*Prompt*. With the first line below as the start and the line containing "rotation reserves the" as the end, copy every line between them exactly, ends included.

*Information shown*.
········
(* ===== verification/ChannelRotation.v ===== *)
(** * Updating the keys of a private channel (crates/app-api/src/private_channel_rotation.rs)

    Only one device of the owner, the controller of the channel's row, makes new epochs.  A
    rotation reserves the key row of the new epoch, then publishes the epoch, commits the
    membership row to it and hands the key to the participants, 128 at a time; a rotation
    that stopped is resumed from its key row.  The documents of an epoch and the
    participants' grants are the interface [EpochService]. *)
From S2P Require Import Prelude RustStr Envelope Replicas TimeIndex AccountSyncItem ChannelSeal AccountSyncStore AccountSyncCycle ChannelKeyStore Calls AccountSync AccountSyncMerge ChannelRows.

Definition PRIVATE_CHANNEL_PARTICIPANT_PAGE : nat := 128.
(** The error [PrivateChannelControllerPending]. *)
Definition CONTROLLER_PENDING : string :=
  "PRIVATE_CHANNEL_CONTROLLER_PENDING: the channel key update waits for the owner's controlling device".

Record PrivateChannelRotation := {
  rot_topic_id : string;
  rot_channel_id : string;
  rot_from_epoch : string;
  rot_epoch_id : string;
  rot_secret_hex : string;
  rot_after : option string
}.

Class EpochService (W : Type) := {
  (** the frozen policy of the old epoch, and metadata, open policy and the owner's record
      of the new one *)
  publish_rotated_epoch : PrivateChannelRotation -> JoinedPrivateChannelState -> Z -> Prog W unit;
  list_private_channel_participants : W -> string -> string -> nat -> result string (list string);
  (** the grant of a new key to one participant *)
  distribute_epoch_handoff_grant : JoinedPrivateChannelState -> string -> string -> string -> Prog W unit;
  (** [generate_keys().export_secret_hex()] of the drawn bytes *)
  export_secret_hex : string -> string;
  joined_private_channel_view_for_state : W -> JoinedPrivateChannelState -> result string unit
}.

(** [private_channel_is_epoch_aware]: every kind of channel is. *)
Definition private_channel_is_epoch_aware (_ : ChannelAudienceKind) : bool := true.

Definition short_id_suffix (author : string) : string := default author (str_get_to 8 author).

(** [next_private_channel_epoch_id] at the time [now_ms] *)
Definition next_private_channel_epoch_id (now_ms : Z) (owner current_epoch : string) : string :=
  "epoch-" ++s dec_i64 (Z.max now_ms (i64_saturating_add (epoch_started_at current_epoch) 1)) ++s "-" ++s short_id_suffix owner.

Definition with_epoch (epoch secret_hex : string) (s : JoinedPrivateChannelState) : JoinedPrivateChannelState :=
  {| js_generation := js_generation s; js_topic_id := js_topic_id s; js_channel_id := js_channel_id s; js_label := js_label s;
     js_creator := js_creator s; js_owner := js_owner s; js_joined_via := js_joined_via s; js_audience := js_audience s;
     js_current_epoch := epoch; js_secret_hex := secret_hex; js_controller := js_controller s |}.

(** The own, active record. *)
Definition controls (device : string) (o : option PrivateChannelController) : bool :=
  match o with Some c => bool_decide (ctl_device c = device) && bool_decide (ctl_transfer_to c = None) | None => false end.

Section rotation.
Context {hex_crate : HexCrate} {crypto : Crypto} {json_value : JsonValue} {aead : Aead} {blake3 : Blake3Crate}.
Context `{!Json (@AccountSyncItem json_value)} `{!Json SealedAccountSyncItem} `{!Serde AccountSyncChangeV1}.
Context `{!Serde PrivateChannelEpochCapability} `{!Serde ChannelMembershipV1} `{!Serde PrivateChannelController} `{!Json PrivateChannelController}.
Context {W : Type} `{!ChannelService W} `{!EpochService W} (env : Env) (me : Identity).
#[local] Abbreviation Call := (Prog (Device W)).

Definition private_channel_rotation (topic_id : string) (e : PrivateChannelEpochRow) : result string PrivateChannelRotation :=
  from_epoch ← ok_of_option "private channel epoch is not a pending rotation" (pe_rotation_from e);
  '(epoch_id, secret) ← open_epoch_row me e;
  mret {| rot_topic_id := topic_id; rot_channel_id := pe_channel_id e; rot_from_epoch := from_epoch; rot_epoch_id := epoch_id;
          rot_secret_hex := secret; rot_after := pe_rotation_after e |}.

Definition rotation_channel_state (topic_id channel_id : string) : Call (option JoinedPrivateChannelState) :=
  o ← in_rows (stored_private_channel_state me (joined_private_channel_key topic_id channel_id));
  lift o.

Definition reserved_by (from_epoch : string) (e : PrivateChannelEpochRow) : PrivateChannelEpochRow :=
  {| pe_channel_id := pe_channel_id e; pe_epoch_id := pe_epoch_id e; pe_started_at := pe_started_at e;
     pe_receive_key_id := pe_receive_key_id e; pe_updated_at := pe_updated_at e; pe_sealed_secret := pe_sealed_secret e;
     pe_rotation_from := Some from_epoch; pe_rotation_after := pe_rotation_after e |}.

Definition new_reserved_epoch (channel_id from_epoch : string) : Call PrivateChannelEpochRow :=
  t ← now env;
  r ← random env 32;
  at_ ← now env;
  e ← private_channel_epoch_row env me channel_id (next_private_channel_epoch_id t (current_author_pubkey me) from_epoch)
        (export_secret_hex r) at_;
  _ ← write_rows (fun m => (put_private_channel_epoch (reserved_by from_epoch e) m).2);
  mret (reserved_by from_epoch e).

(** The row of an unfinished rotation from the epoch, else a new one. *)
Definition reserve_epoch (channel_id from_epoch : string) : Call PrivateChannelEpochRow :=
  found ← in_rows (list_private_channel_epochs channel_id (AfterTime (epoch_started_at from_epoch)) 1);
  match last found with
  | Some e => if decide (pe_rotation_from e = Some from_epoch) then mret e else new_reserved_epoch channel_id from_epoch
  | None => new_reserved_epoch channel_id from_epoch
  end.

Definition prepare_private_channel_rotation (topic_id channel_id : string) : Call PrivateChannelRotation :=
  state ← get (joined_private_channel_state me topic_id channel_id);
  match state with
  | None => lift (Err "private channel is not joined")
  | Some s =>
      _ ← lift (ensure (private_channel_is_epoch_aware (js_audience s)) "rotate is only available for epoch-aware private channels");
      _ ← lift (ensure (bool_decide (js_owner s = current_author_pubkey me)) "only the channel owner can rotate the channel");
      device ← local_device_id env me;
      row ← in_rows (fun m => get_private_channel m (joined_private_channel_key topic_id channel_id));
      match row with
      | Some r =>
          if negb (pc_joined r) then lift (Err "private channel is not joined")
          else
            c ← lift (controller_of (pc_controller r));
            _ ← lift (ensure (controls device c) CONTROLLER_PENDING);
            e ← reserve_epoch channel_id (pc_current_epoch r);
            lift (private_channel_rotation topic_id e)
      | None => lift (Err "private channel is not joined")
      end
  end.

(** The state is the one the caller read before. *)
Definition commit_private_channel_rotation (r : PrivateChannelRotation) (s : JoinedPrivateChannelState) : Call unit :=
  _ ← outside_call install_private_epoch_secrets;
  row ← in_rows (fun m => get_private_channel m (joined_private_channel_key (rot_topic_id r) (rot_channel_id r)));
  joined_at ← match row with Some r => mret (pc_updated_at r) | None => now env end;
  _ ← outside_call (publish_rotated_epoch r s joined_at);
  done ← commit_joined_private_channel_state env me (with_epoch (rot_epoch_id r) (rot_secret_hex r) s) (Advance (js_current_epoch s));
  lift (_ ← ok_of_option "private channel is not joined" done; Ok tt).

Definition set_rotation (r : PrivateChannelRotation) (after : option string) : Call unit :=
  write_rows (set_private_channel_rotation (rot_channel_id r) (rot_epoch_id r) after).

Definition advance_private_channel_rotation (r : PrivateChannelRotation) : Call unit :=
  state ← rotation_channel_state (rot_topic_id r) (rot_channel_id r);
  match state with
  | None => set_rotation r None
  | Some s =>
      after ← match rot_after r with
              | Some after => mret after
              | None =>
                  _ ← (if decide (js_current_epoch s = rot_from_epoch r) then commit_private_channel_rotation r s
                       else at_ ← now env;
                            i ← lift (channel_epoch (js_channel_id s) (rot_epoch_id r) at_
                                        (to_value {| cap_epoch_id := rot_epoch_id r; cap_secret_hex := rot_secret_hex r |}));
                            write_account_sync_item env me i);
                  _ ← set_rotation r (Some "");
                  mret ""
              end;
      page ← outside_get (fun w => list_private_channel_participants w (rot_channel_id r) after PRIVATE_CHANNEL_PARTICIPANT_PAGE);
      secret ← in_rows (private_channel_epoch_secret me (rot_channel_id r) (rot_from_epoch r));
      secret ← lift (o ← secret; ok_of_option "private channel rotation source epoch is missing" o);
      _ ← for_each (fun recipient => outside_call (distribute_epoch_handoff_grant
                      (with_epoch (rot_from_epoch r) secret s) (rot_epoch_id r) (rot_secret_hex r) recipient)) page;
      set_rotation r (if (length page =? PRIVATE_CHANNEL_PARTICIPANT_PAGE)%nat then last page else None)
  end.

(** A failure after the commit is left to the background; the hint to the peers is not modelled. *)
Definition rotate_private_channel (topic_id channel_id : string) : Call unit :=
  rotation ← prepare_private_channel_rotation topic_id channel_id;
  advanced ← attempt (advance_private_channel_rotation rotation);
  _ ← match advanced with
      | Ok _ => mret tt
      | Err e =>
          o ← rotation_channel_state topic_id channel_id;
          s ← lift (ok_of_option "private channel is not joined" o);
          if decide (js_current_epoch s = rot_from_epoch rotation) then lift (Err e) else mret tt
      end;
  o ← rotation_channel_state topic_id channel_id;
  s ← lift (ok_of_option "private channel is not joined" o);
  outside_get (fun w => joined_private_channel_view_for_state w s).

Definition step_rotation (e : PrivateChannelEpochRow) : Call unit :=
  row ← in_rows (fun m => get_private_channel_by_id m (pe_channel_id e));
  match row with
  | None => write_rows (set_private_channel_rotation (pe_channel_id e) (pe_epoch_id e) None)
  | Some r =>
      if decide (pe_rotation_from e = Some (pc_current_epoch r)) then mret tt
      else rotation ← lift (private_channel_rotation (pc_topic_id r) e); advance_private_channel_rotation rotation
  end.

(** One background step: the cursor is the rotation last advanced, also when it failed. *)
Definition step_private_channel_rotations (cursor : string * string) : Call ((string * string) * result string unit) :=
  rows ← in_rows (list_private_channel_rotations cursor 1);
  more ← (match rows, str_is_empty cursor.1 with
          | [], false => in_rows (list_private_channel_rotations ("", "") 1)
          | _, _ => mret rows
          end : Call (list PrivateChannelEpochRow));
  match last more with
  | None => mret (("", ""), Ok tt)
  | Some e => r ← attempt (step_rotation e); mret ((pe_channel_id e, pe_epoch_id e), r)
  end.

(** [controls_private_channel] *)
Definition controls_private_channel (channel_id : string) : Call bool :=
  device ← local_device_id env me;
  row ← in_rows (fun m => get_private_channel_by_id m channel_id);
  c ← lift (match row with Some r => controller_of (pc_controller r) | None => Ok None end);
  mret (controls device c).
End rotation.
········
*Response for this exercise*.
(* ===== verification/ChannelRotation.v ===== *)
(** * Updating the keys of a private channel (crates/app-api/src/private_channel_rotation.rs)

    Only one device of the owner, the controller of the channel's row, makes new epochs.  A
    rotation reserves the key row of the new epoch, then publishes the epoch, commits the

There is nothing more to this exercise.